──────── DATA LISTING ────────

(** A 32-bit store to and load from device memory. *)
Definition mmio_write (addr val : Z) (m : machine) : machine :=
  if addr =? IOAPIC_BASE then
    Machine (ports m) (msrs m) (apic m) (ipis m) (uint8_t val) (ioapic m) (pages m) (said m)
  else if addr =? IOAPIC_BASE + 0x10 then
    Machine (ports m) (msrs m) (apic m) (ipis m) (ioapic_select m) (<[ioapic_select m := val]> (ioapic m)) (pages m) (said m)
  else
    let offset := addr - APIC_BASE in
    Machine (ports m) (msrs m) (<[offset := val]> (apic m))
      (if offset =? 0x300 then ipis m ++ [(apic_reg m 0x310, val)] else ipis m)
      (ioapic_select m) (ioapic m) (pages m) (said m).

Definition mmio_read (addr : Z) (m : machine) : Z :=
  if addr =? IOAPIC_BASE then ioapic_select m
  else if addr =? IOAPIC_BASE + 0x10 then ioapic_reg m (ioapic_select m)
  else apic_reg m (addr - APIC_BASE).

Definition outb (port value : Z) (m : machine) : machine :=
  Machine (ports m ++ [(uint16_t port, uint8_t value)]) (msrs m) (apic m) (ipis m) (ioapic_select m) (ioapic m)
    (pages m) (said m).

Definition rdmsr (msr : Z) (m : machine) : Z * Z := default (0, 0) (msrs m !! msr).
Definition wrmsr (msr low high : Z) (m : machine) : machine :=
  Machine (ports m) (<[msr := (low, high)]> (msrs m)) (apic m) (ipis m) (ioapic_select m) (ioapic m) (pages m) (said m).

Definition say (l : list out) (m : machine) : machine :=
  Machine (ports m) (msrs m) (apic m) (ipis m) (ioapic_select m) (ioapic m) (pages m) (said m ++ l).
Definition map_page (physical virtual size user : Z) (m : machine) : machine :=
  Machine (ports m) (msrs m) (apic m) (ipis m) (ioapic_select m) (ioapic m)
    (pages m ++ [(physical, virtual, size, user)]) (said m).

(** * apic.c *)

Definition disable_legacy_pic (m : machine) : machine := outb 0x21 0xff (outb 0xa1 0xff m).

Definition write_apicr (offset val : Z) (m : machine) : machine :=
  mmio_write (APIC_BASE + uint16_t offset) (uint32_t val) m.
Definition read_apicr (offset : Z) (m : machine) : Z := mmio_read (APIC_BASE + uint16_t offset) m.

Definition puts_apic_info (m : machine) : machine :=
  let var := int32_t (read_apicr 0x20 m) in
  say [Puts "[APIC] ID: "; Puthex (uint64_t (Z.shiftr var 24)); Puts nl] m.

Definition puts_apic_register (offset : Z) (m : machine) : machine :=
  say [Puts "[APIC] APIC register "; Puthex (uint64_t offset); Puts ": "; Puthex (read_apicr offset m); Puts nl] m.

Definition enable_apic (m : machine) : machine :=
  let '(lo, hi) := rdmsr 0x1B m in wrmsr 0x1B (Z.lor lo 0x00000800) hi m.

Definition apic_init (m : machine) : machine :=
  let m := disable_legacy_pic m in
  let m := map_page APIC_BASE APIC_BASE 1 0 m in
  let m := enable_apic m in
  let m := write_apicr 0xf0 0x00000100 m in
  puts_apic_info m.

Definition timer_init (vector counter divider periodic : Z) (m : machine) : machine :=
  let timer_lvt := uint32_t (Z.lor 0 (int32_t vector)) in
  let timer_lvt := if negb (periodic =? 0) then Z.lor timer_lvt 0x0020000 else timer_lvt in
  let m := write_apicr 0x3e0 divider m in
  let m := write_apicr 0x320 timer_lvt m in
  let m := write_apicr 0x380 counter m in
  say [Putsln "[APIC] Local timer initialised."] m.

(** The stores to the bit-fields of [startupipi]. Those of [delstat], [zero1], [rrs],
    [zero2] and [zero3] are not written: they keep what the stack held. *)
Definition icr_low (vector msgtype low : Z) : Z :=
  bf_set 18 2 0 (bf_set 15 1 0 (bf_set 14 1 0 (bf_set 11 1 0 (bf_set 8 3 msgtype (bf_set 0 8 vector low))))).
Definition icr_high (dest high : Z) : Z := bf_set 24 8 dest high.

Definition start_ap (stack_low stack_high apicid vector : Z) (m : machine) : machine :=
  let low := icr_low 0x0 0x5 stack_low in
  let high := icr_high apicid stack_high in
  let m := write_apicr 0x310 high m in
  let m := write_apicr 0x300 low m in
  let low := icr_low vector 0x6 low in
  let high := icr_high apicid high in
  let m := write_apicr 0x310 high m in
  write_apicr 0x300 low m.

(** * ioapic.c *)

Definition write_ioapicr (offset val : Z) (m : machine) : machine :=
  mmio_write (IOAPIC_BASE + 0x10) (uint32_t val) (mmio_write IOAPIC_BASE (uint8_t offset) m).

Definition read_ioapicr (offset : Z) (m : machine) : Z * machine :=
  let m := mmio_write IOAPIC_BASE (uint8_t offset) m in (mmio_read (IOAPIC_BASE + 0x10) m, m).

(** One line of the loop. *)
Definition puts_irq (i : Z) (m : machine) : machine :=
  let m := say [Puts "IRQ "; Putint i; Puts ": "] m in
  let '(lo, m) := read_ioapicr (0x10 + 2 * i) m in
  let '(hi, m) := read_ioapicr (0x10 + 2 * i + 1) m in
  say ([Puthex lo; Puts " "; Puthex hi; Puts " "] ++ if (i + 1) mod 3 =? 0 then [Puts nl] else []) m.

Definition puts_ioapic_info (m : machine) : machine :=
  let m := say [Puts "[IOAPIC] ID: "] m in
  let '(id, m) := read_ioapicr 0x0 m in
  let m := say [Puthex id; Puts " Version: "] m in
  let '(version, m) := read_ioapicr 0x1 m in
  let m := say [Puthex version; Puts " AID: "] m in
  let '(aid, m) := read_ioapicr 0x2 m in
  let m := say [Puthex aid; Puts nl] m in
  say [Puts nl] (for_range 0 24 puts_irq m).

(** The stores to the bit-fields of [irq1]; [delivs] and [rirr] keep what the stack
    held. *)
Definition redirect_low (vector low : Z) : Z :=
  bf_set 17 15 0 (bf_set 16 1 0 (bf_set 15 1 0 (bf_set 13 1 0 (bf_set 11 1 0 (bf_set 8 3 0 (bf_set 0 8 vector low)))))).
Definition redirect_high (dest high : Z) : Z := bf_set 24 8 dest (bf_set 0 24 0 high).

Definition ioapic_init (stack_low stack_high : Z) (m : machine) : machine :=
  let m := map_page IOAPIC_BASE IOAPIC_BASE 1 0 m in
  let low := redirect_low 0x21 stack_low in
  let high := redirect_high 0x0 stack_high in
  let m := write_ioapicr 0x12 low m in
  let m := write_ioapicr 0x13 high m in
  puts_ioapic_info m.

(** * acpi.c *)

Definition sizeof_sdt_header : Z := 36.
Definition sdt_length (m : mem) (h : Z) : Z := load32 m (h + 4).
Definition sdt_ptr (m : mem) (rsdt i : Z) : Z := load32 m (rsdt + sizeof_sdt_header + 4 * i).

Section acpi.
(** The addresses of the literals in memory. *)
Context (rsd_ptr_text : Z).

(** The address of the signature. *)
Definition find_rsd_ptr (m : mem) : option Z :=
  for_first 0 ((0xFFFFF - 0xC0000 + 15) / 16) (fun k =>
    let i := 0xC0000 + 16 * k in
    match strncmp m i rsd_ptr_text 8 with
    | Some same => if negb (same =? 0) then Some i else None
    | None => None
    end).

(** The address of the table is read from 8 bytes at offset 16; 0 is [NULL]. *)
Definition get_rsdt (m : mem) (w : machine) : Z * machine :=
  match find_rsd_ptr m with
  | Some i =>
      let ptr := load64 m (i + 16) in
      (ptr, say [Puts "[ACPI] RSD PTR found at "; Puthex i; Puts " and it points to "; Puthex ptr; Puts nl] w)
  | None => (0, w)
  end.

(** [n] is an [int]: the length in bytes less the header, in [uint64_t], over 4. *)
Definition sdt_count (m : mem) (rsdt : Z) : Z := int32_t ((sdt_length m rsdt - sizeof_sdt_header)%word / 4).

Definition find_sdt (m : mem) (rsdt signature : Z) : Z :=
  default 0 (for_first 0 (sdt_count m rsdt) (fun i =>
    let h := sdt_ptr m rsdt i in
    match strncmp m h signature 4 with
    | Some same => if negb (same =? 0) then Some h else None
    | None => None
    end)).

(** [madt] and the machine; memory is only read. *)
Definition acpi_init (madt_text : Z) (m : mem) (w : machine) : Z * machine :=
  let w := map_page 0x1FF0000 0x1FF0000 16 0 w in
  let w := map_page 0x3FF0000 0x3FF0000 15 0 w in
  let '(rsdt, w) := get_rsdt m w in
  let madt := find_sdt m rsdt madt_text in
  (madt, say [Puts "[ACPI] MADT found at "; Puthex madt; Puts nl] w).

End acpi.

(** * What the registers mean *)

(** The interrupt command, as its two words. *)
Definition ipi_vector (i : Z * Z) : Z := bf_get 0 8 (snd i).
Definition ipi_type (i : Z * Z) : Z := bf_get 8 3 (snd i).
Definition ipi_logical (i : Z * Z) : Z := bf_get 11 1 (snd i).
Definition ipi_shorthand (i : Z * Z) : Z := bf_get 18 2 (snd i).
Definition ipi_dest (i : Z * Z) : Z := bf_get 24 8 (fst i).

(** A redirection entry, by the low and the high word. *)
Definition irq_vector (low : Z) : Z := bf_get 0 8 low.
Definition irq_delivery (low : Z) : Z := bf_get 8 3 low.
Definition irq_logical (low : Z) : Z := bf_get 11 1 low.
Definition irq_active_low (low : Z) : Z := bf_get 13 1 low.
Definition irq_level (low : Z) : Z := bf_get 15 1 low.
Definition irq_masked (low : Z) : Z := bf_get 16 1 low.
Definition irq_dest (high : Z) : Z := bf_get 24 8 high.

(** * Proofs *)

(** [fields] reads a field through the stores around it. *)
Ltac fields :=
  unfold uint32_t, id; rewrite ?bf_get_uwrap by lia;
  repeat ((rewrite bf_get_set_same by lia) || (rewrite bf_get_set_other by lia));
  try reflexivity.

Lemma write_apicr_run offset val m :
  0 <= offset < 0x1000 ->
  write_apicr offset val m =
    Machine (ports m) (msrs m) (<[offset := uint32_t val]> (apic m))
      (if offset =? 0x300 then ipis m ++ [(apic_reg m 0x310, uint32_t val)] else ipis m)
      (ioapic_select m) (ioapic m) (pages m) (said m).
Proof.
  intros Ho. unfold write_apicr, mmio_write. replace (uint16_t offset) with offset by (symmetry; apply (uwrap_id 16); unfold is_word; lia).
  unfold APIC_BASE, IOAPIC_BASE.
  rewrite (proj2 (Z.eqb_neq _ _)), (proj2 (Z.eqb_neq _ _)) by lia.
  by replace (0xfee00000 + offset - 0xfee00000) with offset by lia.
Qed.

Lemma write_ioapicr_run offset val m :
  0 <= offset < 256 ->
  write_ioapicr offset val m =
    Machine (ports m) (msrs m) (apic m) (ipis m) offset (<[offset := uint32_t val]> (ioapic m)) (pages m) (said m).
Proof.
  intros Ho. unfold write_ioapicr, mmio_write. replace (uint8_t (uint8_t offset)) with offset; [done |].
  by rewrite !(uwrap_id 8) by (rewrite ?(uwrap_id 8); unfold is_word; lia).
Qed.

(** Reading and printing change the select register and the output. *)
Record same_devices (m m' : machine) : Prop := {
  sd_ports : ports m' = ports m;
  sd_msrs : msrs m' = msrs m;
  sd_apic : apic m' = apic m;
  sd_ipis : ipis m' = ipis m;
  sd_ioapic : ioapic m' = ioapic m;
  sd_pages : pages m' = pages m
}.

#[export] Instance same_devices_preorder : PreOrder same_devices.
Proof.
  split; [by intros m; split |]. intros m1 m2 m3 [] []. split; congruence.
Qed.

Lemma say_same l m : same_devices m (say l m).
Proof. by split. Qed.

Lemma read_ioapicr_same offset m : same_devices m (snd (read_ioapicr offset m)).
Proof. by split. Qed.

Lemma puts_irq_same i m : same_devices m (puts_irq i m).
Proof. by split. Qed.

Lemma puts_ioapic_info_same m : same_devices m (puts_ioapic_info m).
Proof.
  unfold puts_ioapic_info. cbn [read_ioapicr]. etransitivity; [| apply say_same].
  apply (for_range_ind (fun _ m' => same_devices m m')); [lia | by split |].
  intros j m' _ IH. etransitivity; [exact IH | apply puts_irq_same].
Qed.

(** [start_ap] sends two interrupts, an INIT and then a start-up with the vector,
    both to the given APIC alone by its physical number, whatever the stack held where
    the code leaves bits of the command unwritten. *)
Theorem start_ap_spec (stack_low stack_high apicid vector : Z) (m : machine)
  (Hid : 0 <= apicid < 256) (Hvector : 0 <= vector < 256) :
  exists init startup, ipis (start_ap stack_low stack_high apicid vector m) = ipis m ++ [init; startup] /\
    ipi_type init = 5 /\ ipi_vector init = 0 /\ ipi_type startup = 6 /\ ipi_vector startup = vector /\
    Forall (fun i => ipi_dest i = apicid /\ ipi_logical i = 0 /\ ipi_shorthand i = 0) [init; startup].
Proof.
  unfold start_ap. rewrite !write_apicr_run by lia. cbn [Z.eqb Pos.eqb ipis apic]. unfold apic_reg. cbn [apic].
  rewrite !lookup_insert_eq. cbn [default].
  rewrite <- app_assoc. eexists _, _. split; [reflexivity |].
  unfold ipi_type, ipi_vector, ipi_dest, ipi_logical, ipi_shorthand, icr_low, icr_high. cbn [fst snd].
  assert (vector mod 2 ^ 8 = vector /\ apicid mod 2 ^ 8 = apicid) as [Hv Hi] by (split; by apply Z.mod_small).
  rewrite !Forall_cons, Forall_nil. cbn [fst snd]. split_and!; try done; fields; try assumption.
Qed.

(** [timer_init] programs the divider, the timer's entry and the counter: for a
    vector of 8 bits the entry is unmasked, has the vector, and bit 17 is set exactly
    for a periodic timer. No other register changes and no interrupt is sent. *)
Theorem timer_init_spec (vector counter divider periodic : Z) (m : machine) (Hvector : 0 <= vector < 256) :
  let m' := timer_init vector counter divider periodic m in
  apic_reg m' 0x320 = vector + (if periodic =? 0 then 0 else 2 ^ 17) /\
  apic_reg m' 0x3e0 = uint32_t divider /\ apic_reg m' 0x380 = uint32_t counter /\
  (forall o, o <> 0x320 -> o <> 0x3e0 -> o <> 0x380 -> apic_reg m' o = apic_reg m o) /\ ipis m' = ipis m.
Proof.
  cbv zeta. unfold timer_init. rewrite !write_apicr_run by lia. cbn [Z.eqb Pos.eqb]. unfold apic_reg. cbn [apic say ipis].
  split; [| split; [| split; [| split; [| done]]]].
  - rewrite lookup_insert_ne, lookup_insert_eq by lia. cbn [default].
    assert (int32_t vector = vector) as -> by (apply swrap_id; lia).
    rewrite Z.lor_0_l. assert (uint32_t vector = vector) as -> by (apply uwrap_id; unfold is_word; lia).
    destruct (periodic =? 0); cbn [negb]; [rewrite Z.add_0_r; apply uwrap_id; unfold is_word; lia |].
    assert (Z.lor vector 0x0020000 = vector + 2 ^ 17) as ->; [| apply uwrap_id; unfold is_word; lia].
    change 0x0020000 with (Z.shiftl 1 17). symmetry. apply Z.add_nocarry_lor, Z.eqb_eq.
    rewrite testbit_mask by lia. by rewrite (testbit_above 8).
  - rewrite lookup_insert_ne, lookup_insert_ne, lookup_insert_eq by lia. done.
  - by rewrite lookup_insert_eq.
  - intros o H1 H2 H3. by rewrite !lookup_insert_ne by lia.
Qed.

────────
──────── DATA LISTING ────────

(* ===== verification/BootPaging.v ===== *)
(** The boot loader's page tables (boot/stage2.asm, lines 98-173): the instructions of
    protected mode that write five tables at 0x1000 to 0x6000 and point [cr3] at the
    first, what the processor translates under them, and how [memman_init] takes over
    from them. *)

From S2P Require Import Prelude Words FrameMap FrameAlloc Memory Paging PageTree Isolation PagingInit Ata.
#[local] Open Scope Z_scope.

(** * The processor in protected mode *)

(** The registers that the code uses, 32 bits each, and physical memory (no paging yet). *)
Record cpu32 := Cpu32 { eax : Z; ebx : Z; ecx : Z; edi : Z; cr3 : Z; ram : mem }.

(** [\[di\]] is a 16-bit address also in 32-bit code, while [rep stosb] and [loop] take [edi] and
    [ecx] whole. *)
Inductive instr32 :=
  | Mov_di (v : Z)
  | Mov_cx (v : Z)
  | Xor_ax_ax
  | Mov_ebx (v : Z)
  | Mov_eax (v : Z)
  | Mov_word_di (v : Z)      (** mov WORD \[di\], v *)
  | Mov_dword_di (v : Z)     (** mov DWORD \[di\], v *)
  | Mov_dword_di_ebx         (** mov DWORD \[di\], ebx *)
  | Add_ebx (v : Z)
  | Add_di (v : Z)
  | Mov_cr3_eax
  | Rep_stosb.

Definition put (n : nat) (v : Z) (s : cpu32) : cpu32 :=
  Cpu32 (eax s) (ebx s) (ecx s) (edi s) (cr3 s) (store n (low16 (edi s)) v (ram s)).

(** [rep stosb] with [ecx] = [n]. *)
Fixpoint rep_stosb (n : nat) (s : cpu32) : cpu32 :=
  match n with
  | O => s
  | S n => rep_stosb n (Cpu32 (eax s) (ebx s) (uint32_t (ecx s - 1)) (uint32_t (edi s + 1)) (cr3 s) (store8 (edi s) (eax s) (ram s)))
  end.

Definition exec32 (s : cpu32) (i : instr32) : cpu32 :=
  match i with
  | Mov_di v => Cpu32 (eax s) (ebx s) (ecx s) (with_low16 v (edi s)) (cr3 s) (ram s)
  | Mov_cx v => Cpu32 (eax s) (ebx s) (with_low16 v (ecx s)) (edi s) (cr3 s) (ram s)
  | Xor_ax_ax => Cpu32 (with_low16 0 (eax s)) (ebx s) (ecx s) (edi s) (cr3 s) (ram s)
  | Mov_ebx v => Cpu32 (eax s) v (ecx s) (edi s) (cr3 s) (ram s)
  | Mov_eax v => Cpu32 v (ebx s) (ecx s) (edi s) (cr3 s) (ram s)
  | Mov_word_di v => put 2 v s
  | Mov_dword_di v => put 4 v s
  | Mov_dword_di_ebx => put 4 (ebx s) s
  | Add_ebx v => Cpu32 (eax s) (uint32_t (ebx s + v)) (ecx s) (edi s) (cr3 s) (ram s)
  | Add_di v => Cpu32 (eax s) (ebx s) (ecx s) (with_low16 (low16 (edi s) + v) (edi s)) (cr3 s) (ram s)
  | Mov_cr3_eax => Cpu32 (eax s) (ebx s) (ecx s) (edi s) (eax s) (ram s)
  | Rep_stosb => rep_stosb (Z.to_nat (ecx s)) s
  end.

────────
──────── DATA LISTING ────────

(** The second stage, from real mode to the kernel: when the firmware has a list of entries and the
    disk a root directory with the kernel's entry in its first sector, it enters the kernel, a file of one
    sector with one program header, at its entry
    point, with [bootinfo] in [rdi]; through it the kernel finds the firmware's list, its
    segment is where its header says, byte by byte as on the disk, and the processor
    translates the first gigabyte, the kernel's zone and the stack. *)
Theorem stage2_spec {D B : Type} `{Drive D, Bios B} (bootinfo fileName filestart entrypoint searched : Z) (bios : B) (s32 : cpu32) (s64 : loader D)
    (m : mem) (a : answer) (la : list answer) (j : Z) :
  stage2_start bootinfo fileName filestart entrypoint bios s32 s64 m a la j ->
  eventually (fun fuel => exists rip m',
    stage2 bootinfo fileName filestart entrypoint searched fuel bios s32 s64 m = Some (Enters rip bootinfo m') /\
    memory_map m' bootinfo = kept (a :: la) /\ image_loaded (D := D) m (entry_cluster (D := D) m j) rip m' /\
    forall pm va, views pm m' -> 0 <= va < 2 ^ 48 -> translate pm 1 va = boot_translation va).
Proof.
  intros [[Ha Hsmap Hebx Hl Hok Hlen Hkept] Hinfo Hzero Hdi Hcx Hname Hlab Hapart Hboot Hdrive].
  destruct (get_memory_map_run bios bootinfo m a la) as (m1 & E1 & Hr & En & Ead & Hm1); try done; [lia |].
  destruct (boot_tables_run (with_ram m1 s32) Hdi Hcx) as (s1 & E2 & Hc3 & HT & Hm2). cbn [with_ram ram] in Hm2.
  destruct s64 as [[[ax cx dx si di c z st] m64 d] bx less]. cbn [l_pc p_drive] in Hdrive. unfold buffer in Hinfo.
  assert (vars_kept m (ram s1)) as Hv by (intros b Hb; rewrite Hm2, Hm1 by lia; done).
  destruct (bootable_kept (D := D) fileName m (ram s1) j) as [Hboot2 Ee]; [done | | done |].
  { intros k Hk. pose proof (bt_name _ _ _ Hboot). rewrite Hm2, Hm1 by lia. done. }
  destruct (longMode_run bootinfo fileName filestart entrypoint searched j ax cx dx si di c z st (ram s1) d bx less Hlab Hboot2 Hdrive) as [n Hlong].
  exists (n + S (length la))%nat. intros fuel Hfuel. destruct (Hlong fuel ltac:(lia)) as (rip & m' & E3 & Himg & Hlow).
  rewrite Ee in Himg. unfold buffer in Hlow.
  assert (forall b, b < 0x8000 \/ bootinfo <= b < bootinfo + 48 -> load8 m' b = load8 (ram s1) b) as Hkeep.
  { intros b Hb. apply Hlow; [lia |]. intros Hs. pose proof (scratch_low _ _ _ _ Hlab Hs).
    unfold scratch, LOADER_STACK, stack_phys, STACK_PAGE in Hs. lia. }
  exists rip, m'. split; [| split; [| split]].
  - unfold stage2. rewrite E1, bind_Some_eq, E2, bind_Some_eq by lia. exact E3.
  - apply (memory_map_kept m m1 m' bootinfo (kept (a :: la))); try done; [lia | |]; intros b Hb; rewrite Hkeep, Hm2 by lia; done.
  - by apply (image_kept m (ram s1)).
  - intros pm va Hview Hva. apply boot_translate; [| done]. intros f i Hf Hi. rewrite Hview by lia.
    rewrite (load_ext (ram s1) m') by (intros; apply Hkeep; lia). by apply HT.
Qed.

────────

*EXERCISE PROMPT*.
A single number is the answer here: the count of lines in the listing that hold the string "replace".

*RESPONSE BOX*.
3